▸ **Assignment**: Output exactly the lines below, starting with the line that has "Section dev." and going on through the line that has "Definition config_read_u16 (p", both included, and no other lines.
***** Raw data *****
(** Every request is answered, and in one of the ways of [Outcome]. *)
Lemma fetch_outcome request w :
  exists res w',
    fetch AI Date_now getHTMLContent request w = (Val res, w')
    /\ Outcome AI Date_now getHTMLContent request w res w'.
Proof.
  unfold fetch. fold cors_headers.
  destruct (String.eqb_spec (method request) "OPTIONS") as [Hopt|Hopt].
  { do 2 eexists. split; [reflexivity|]. apply out_preflight. exact Hopt. }
  destruct (String.eqb_spec (pathname request) "/api/chat") as [Hchat|Hchat].
  { destruct (decide (method request = "POST")) as [Hpost|Hpost].
    - destruct (json request) as [error|userId message] eqn:Hjson.
      + erewrite try_catch_Throw
          by (apply handleChatRequest_unparsed; eassumption).
        do 2 eexists. split; [reflexivity|]. eapply out_chat_unparsed; eassumption.
      + destruct (falsy userId || falsy message) eqn:Hf.
        * erewrite try_catch_Val
            by (eapply handleChatRequest_invalid; eassumption).
          do 2 eexists. split; [reflexivity|].
          eapply out_chat_invalid; try eassumption.
          apply orb_true_iff in Hf.
          destruct Hf as [Hf|Hf]; [left|right]; apply falsy_true_missing, Hf.
        * apply orb_false_iff in Hf. destruct Hf as [Hfu Hfm].
          destruct (falsy_false_Str _ Hfu) as (u & -> & Hu).
          destruct (falsy_false_Str _ Hfm) as (m & -> & Hm).
          erewrite try_catch_Val by (apply chat_turn; eassumption).
          do 2 eexists. split; [reflexivity|].
          apply (out_chat_turn AI Date_now getHTMLContent request w u m);
            assumption.
    - erewrite try_catch_Val
        by (apply handleChatRequest_not_post; assumption).
      do 2 eexists. split; [reflexivity|]. apply out_not_post; auto. }
  destruct (String.eqb_spec (pathname request) "/api/session") as [Hses|Hses].
  { destruct (falsy (userId_param request)) eqn:Hf.
    - erewrite try_catch_Val
        by (apply handleSessionRequest_no_user; assumption).
      do 2 eexists. split; [reflexivity|].
      apply out_no_user; auto using falsy_true_missing.
    - destruct (falsy_false_Str _ Hf) as (u & Hp & Hu).
      erewrite try_catch_Val
        by (apply handleSessionRequest_read; eassumption).
      do 2 eexists. split; [reflexivity|].
      apply out_session_read; assumption. }
  destruct (String.eqb_spec (pathname request) "/api/session/clear") as [Hclr|Hclr].
  { destruct (decide (method request = "POST")) as [Hpost|Hpost].
    - destruct (falsy (userId_param request)) eqn:Hf.
      + erewrite try_catch_Val
          by (apply handleClearSessionRequest_no_user; assumption).
        do 2 eexists. split; [reflexivity|].
        apply out_no_user; auto using falsy_true_missing.
      + destruct (falsy_false_Str _ Hf) as (u & Hp & Hu).
        erewrite try_catch_Val
          by (apply handleClearSessionRequest_clear; eassumption).
        do 2 eexists. split; [reflexivity|].
        apply out_session_clear; assumption.
    - erewrite try_catch_Val
        by (apply handleClearSessionRequest_not_post; assumption).
      do 2 eexists. split; [reflexivity|]. apply out_not_post; auto. }
  destruct (String.eqb_spec (pathname request) "/api/voice") as [Hvoice|Hvoice].
  { do 2 eexists. split; [reflexivity|]. apply out_voice; assumption. }
  do 2 eexists. split; [reflexivity|]. apply out_page; [assumption|].
  unfold api_routes. rewrite !not_elem_of_cons. repeat split; try assumption.
  apply not_elem_of_nil.
Qed.
(* ===== verification/Pci.v ===== *)
(** PCI configuration space ([bootloader/kernel/src/pci.rs]): the port
    accesses, base address registers and the enumeration of the bus. *)
From S2P Require Import Prelude Interfaces.

(** The offsets of [PCIConfigRegisters] ([as u8]). *)
Inductive PCIConfigRegisters :=
| PCIDeviceID | PCIVendorID | PCIStatus | PCICommand | PCIClassCode | PCISubclass | PCIProgIF
| PCIRevisionID | PCIBIST | PCIHeaderType | PCILatencyTimer | PCICacheLineSize
| PCIBAR0 | PCIBAR1 | PCIBAR2 | PCIBAR3 | PCIBAR4 | PCIBAR5
| PCICardbusCISPointer | PCISubsystemID | PCISubsystemVendorID | PCIExpansionROMBaseAddress
| PCICapabilitiesPointer | PCIMaxLatency | PCIMinGrant | PCIInterruptPIN | PCIInterruptLine.

Definition reg_u8 (r : PCIConfigRegisters) : Z :=
  match r with
  | PCIDeviceID => 0x2 | PCIVendorID => 0x0 | PCIStatus => 0x6 | PCICommand => 0x4
  | PCIClassCode => 0xB | PCISubclass => 0xA | PCIProgIF => 0x9 | PCIRevisionID => 0x8
  | PCIBIST => 0xF | PCIHeaderType => 0xE | PCILatencyTimer => 0xD | PCICacheLineSize => 0xC
  | PCIBAR0 => 0x10 | PCIBAR1 => 0x14 | PCIBAR2 => 0x18 | PCIBAR3 => 0x1C | PCIBAR4 => 0x20
  | PCIBAR5 => 0x24 | PCICardbusCISPointer => 0x28 | PCISubsystemID => 0x2E
  | PCISubsystemVendorID => 0x2C | PCIExpansionROMBaseAddress => 0x30
  | PCICapabilitiesPointer => 0x34 | PCIMaxLatency => 0x3F | PCIMinGrant => 0x3E
  | PCIInterruptPIN => 0x3D | PCIInterruptLine => 0x3C
  end.

Record Pci := { bus : Z; slot : Z; func : Z }.

#[export] Instance pci_eq_dec : EqDecision Pci.
Proof. solve_decision. Defined.

Inductive Bar :=
| BarNone
| BarIo (port : Z)
| BarMm (addr : Z).

#[export] Instance bar_eq_dec : EqDecision Bar.
Proof. solve_decision. Defined.

(** The address word [config_address] writes to port 0xCF8. *)
Definition config_word (bus slot func off : Z) : Z :=
  Z.lor (Z.lor (Z.lor (Z.lor (bus <<u[32] 16) (slot <<u[32] 11)) (func <<u[32] 8))
               (Z.land off 0xfc)) 0x80000000.

Section config.
Context {S : Type} `{PciPorts S}.

Definition config_address (bus slot func off : Z) : M S unit :=
  port_write32 0xCF8 (config_word bus slot func off).

Definition config_read_u32 (bus slot func off : Z) : M S Z :=
  config_address bus slot func off ;;
  port_read32 0xCFC.

Definition config_read_u16 (bus slot func off : Z) : M S Z :=
  config_address bus slot func off ;;
  read ← port_read32 0xCFC;
  mret (Z.land (Z.shiftr read (Z.land off 2 * 8)) 0xffff).

Definition config_read_u8 (bus slot func off : Z) : M S Z :=
  config_address bus slot func off ;;
  read ← port_read32 0xCFC;
  mret (Z.land (Z.shiftr read (Z.land off 3 * 8)) 0xff).

Definition config_write_u32 (bus slot func off data : Z) : M S unit :=
  config_address bus slot func off ;;
  port_write32 0xCFC data.

(** [!x] on a [u32]. *)
Definition not32 (x : Z) : Z := wrap 32 (Z.lnot x).

Definition config_write_u16 (bus slot func off data : Z) : M S unit :=
  config_address bus slot func off ;;
  read ← port_read32 0xCFC;
  port_write32 0xCFC
    (Z.lor (Z.land read (not32 (0xFFFF <<u[32] (Z.land off 2 * 8))))
           (data <<u[32] (Z.land off 2 * 8))).

Definition config_write_u8 (bus slot func off data : Z) : M S unit :=
  config_address bus slot func off ;;
  read ← port_read32 0xCFC;
  port_write32 0xCFC
    (Z.lor (Z.land read (not32 (0xFF <<u[32] (Z.land off 3 * 8))))
           (data <<u[32] (Z.land off 3 * 8))).
End config.

Module PciDev.
Section dev.
Context {S : Type} `{PciPorts S}.

Definition config_read_u8 (p : Pci) (off : Z) : M S Z := Pci.config_read_u8 (bus p) (slot p) (func p) off.
Definition config_write_u8 (p : Pci) (off val : Z) : M S unit :=
  Pci.config_write_u8 (bus p) (slot p) (func p) off val.
Definition config_read_u16 (p : Pci) (off : Z) : M S Z := Pci.config_read_u16 (bus p) (slot p) (func p) off.
Definition config_write_u16 (p : Pci) (off val : Z) : M S unit :=
  Pci.config_write_u16 (bus p) (slot p) (func p) off val.
Definition config_read_u32 (p : Pci) (off : Z) : M S Z := Pci.config_read_u32 (bus p) (slot p) (func p) off.

Definition idx_to_enum (idx : Z) : PCIConfigRegisters :=
  if idx =? 0 then PCIBAR0 else if idx =? 1 then PCIBAR1 else if idx =? 2 then PCIBAR2
  else if idx =? 3 then PCIBAR3 else if idx =? 4 then PCIBAR4 else PCIBAR5.

Definition get_bar `{X86Addr} (p : Pci) (idx : Z) : M S Bar :=
  bar ← config_read_u32 p (reg_u8 (idx_to_enum idx));
  if bar =? 0 then mret BarNone
  else
    let io := negb (Z.land bar 0x1 =? 0) in
    if io then mret (BarIo (wrap 32 (Z.land bar 0xFFFFFFFFFFFFFFFC)))
    else
      let bit64 := negb (Z.land bar 0x4 =? 0) in
      let not_last := idx <? 5 in
      bar ← (if bit64 && not_last
             then high ← Pci.config_read_u32 (bus p) (slot p) (func p)
                           (reg_u8 PCIBAR0 +u[8] ((idx +u[8] 1) *u[8] 4));
                  mret (Z.lor bar (high <<u[64] 32))
             else mret bar);
      let masked := Z.land bar 0xFFFFFFFFFFFFFFF0 in
      if masked =? 0 then mret BarNone
      else a ← lift (PhysAddr_new masked); mret (BarMm a).

Definition get_irq (p : Pci) : M S Z := config_read_u8 p (reg_u8 PCIInterruptLine).
Definition get_ipin (p : Pci) : M S Z := config_read_u8 p (reg_u8 PCIInterruptPIN).
End dev.
End PciDev.

(** ** Enumeration *)
Module Pcis.
Section scan.
Context {S : Type} `{PciPorts S}.

(** The loop over the functions of a slot; the [break] after a single-function
    device leaves it. *)
Fixpoint scan_funcs (bus slot : Z) (funcs : list Z) (devs : list Pci) : M S (list Pci) :=
  match funcs with
  | [] => mret devs
  | func :: funcs =>
      vendor ← Pci.config_read_u16 bus slot func (reg_u8 PCIVendorID);
      if negb (vendor =? 0xFFFF) then
        device_id ← Pci.config_read_u16 bus slot func (reg_u8 PCIDeviceID);
        header_type ← Pci.config_read_u8 bus slot func (reg_u8 PCIHeaderType);
        let devs := devs ++ [ {| bus := bus; slot := slot; func := func |} ] in
        if (func =? 0) && (Z.land header_type 0x80 =? 0) then mret devs
        else scan_funcs bus slot funcs devs
      else scan_funcs bus slot funcs devs
  end.

Fixpoint scan_slots (bus : Z) (slots : list Z) (devs : list Pci) : M S (list Pci) :=
  match slots with
  | [] => mret devs
  | slot :: slots => devs ← scan_funcs bus slot (range 0 8) devs; scan_slots bus slots devs
  end.

Fixpoint scan_buses (buses : list Z) (devs : list Pci) : M S (list Pci) :=
  match buses with
  | [] => mret devs
  | bus :: buses => devs ← scan_slots bus (range 0 32) devs; scan_buses buses devs
  end.

Definition new : M S (list Pci) := scan_buses (range 0 256) [].
End scan.
End Pcis.

(** ** Specification: configuration space as bytes *)

(** Byte [off] of a function's configuration space. *)
Definition config_byte {S} `{PciPorts S} (s : S) (bus slot func off : Z) : Z :=
  conf s (config_word bus slot func off) / 2 ^ (8 * (off mod 4)) mod 2 ^ 8.

(** What the host bridge decodes from an address word: enable bit, bus, slot,
    function and register offset. *)
Definition decode_word (w : Z) : Z * Z * Z * Z * Z :=
  (w / 2 ^ 31, w / 2 ^ 16 mod 2 ^ 8, w / 2 ^ 11 mod 2 ^ 5, w / 2 ^ 8 mod 2 ^ 3, w mod 2 ^ 8).

(** ** The address word *)
Lemma land_fc off : 0 ≤ off < 256 → Z.land off 0xfc = 4 * (off / 4).
Proof.
  intros. apply Z.eqb_eq. by apply (by_range (λ off, Z.land off 0xfc =? 4 * (off / 4)) 0 256).
Qed.
Lemma land_2 off : 0 ≤ off < 256 → Z.land off 2 * 8 = 8 * (2 * (off / 2) mod 4).
Proof.
  intros. apply Z.eqb_eq.
  by apply (by_range (λ off, Z.land off 2 * 8 =? 8 * (2 * (off / 2) mod 4)) 0 256).
Qed.
Lemma land_3 off : Z.land off 3 * 8 = 8 * (off mod 4).
Proof. change 3 with (Z.ones 2). rewrite Z.land_ones by lia. change (2 ^ 2) with 4. lia. Qed.

Lemma config_word_sum bus slot func off :
  0 ≤ bus < 256 → 0 ≤ slot < 32 → 0 ≤ func < 8 → 0 ≤ off < 256 →
  config_word bus slot func off =
  2 ^ 31 + (bus * 2 ^ 16 + (slot * 2 ^ 11 + (func * 2 ^ 8 + 4 * (off / 4)))).
Proof.
  intros Hb Hs Hf Ho. unfold config_word. rewrite land_fc by done.
  rewrite !shiftl_mul by lia. rewrite !wrap_small by (unfold fits; lia).
  rewrite (lor_add (bus * 2 ^ 16) (slot * 2 ^ 11) 16) by (lia || (Z.div_mod_to_equations; lia)).
  rewrite (lor_add _ (func * 2 ^ 8) 11) by (lia || (Z.div_mod_to_equations; lia)).
  rewrite (lor_add _ (4 * (off / 4)) 8) by (lia || (Z.div_mod_to_equations; lia)).
  rewrite Z.lor_comm. change 0x80000000 with (2 ^ 31).
  rewrite (lor_add (2 ^ 31) _ 31) by (lia || (Z.div_mod_to_equations; lia)). lia.
Qed.

(** The address word selects what was asked for. For every bus, slot below
    32, function below 8 and byte offset, the word [config_address] writes
    decodes to the enable bit, that bus, slot and function, and the offset
    rounded down to its dword. *)
Theorem config_word_decodes bus slot func off :
  0 ≤ bus < 256 → 0 ≤ slot < 32 → 0 ≤ func < 8 → 0 ≤ off < 256 →
  decode_word (config_word bus slot func off) = (1, bus, slot, func, 4 * (off / 4)).
Proof.
  intros Hb Hs Hf Ho. rewrite config_word_sum by done. unfold decode_word.
  rewrite !pair_equal_spec. repeat split; Z.div_mod_to_equations; lia.
Qed.

Lemma config_word_decodes_witness :
  decode_word (config_word 3 31 7 0x3E) = (1, 3, 31, 7, 0x3C).
Proof. apply config_word_decodes; lia. Defined.

(** ** Reads *)
Section reads.
Context {S : Type} `{PciPorts S}.
Implicit Types (s : S) (bus slot func off : Z).

(** What a port sequence may leave behind: the configuration space and the
    write log as they were. *)
Definition unchanged s s' : Prop := conf s' = conf s ∧ written s' = written s.

Lemma config_word_same_dword bus slot func off off' :
  0 ≤ off < 256 → 0 ≤ off' < 256 → off / 4 = off' / 4 →
  config_word bus slot func off = config_word bus slot func off'.
Proof. intros Ho Ho' E. unfold config_word. by rewrite !land_fc, E. Qed.

Lemma select_read w s :
  ∃ s', (port_write32 0xCF8 w ;; port_read32 0xCFC) s = Ok (conf s w, s') ∧
    selected s' = w ∧ unchanged s s'.
Proof.
  destruct (select_ok w s) as (s1 & H1 & Hsel & Hc & Hw).
  destruct (read_ok s1) as (s2 & H2 & Hsel2 & Hc2 & Hw2).
  exists s2. rewrite (M_bind_run _ _ _ _ _ H1), H2, Hsel, Hc.
  unfold unchanged. split_and!; congruence.
Qed.

Lemma config_read_u32_conf bus slot func off s :
  ∃ s', config_read_u32 bus slot func off s = Ok (conf s (config_word bus slot func off), s') ∧
    unchanged s s'.
Proof. destruct (select_read (config_word bus slot func off) s) as (s' & ? & ? & ?). eauto. Qed.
*****
▸ **Task response**:
Section dev.
Context {S : Type} `{PciPorts S}.

Definition config_read_u8 (p : Pci) (off : Z) : M S Z := Pci.config_read_u8 (bus p) (slot p) (func p) off.
Definition config_write_u8 (p : Pci) (off val : Z) : M S unit :=
  Pci.config_write_u8 (bus p) (slot p) (func p) off val.
Definition config_read_u16 (p : Pci) (off : Z) : M S Z := Pci.config_read_u16 (bus p) (slot p) (func p) off.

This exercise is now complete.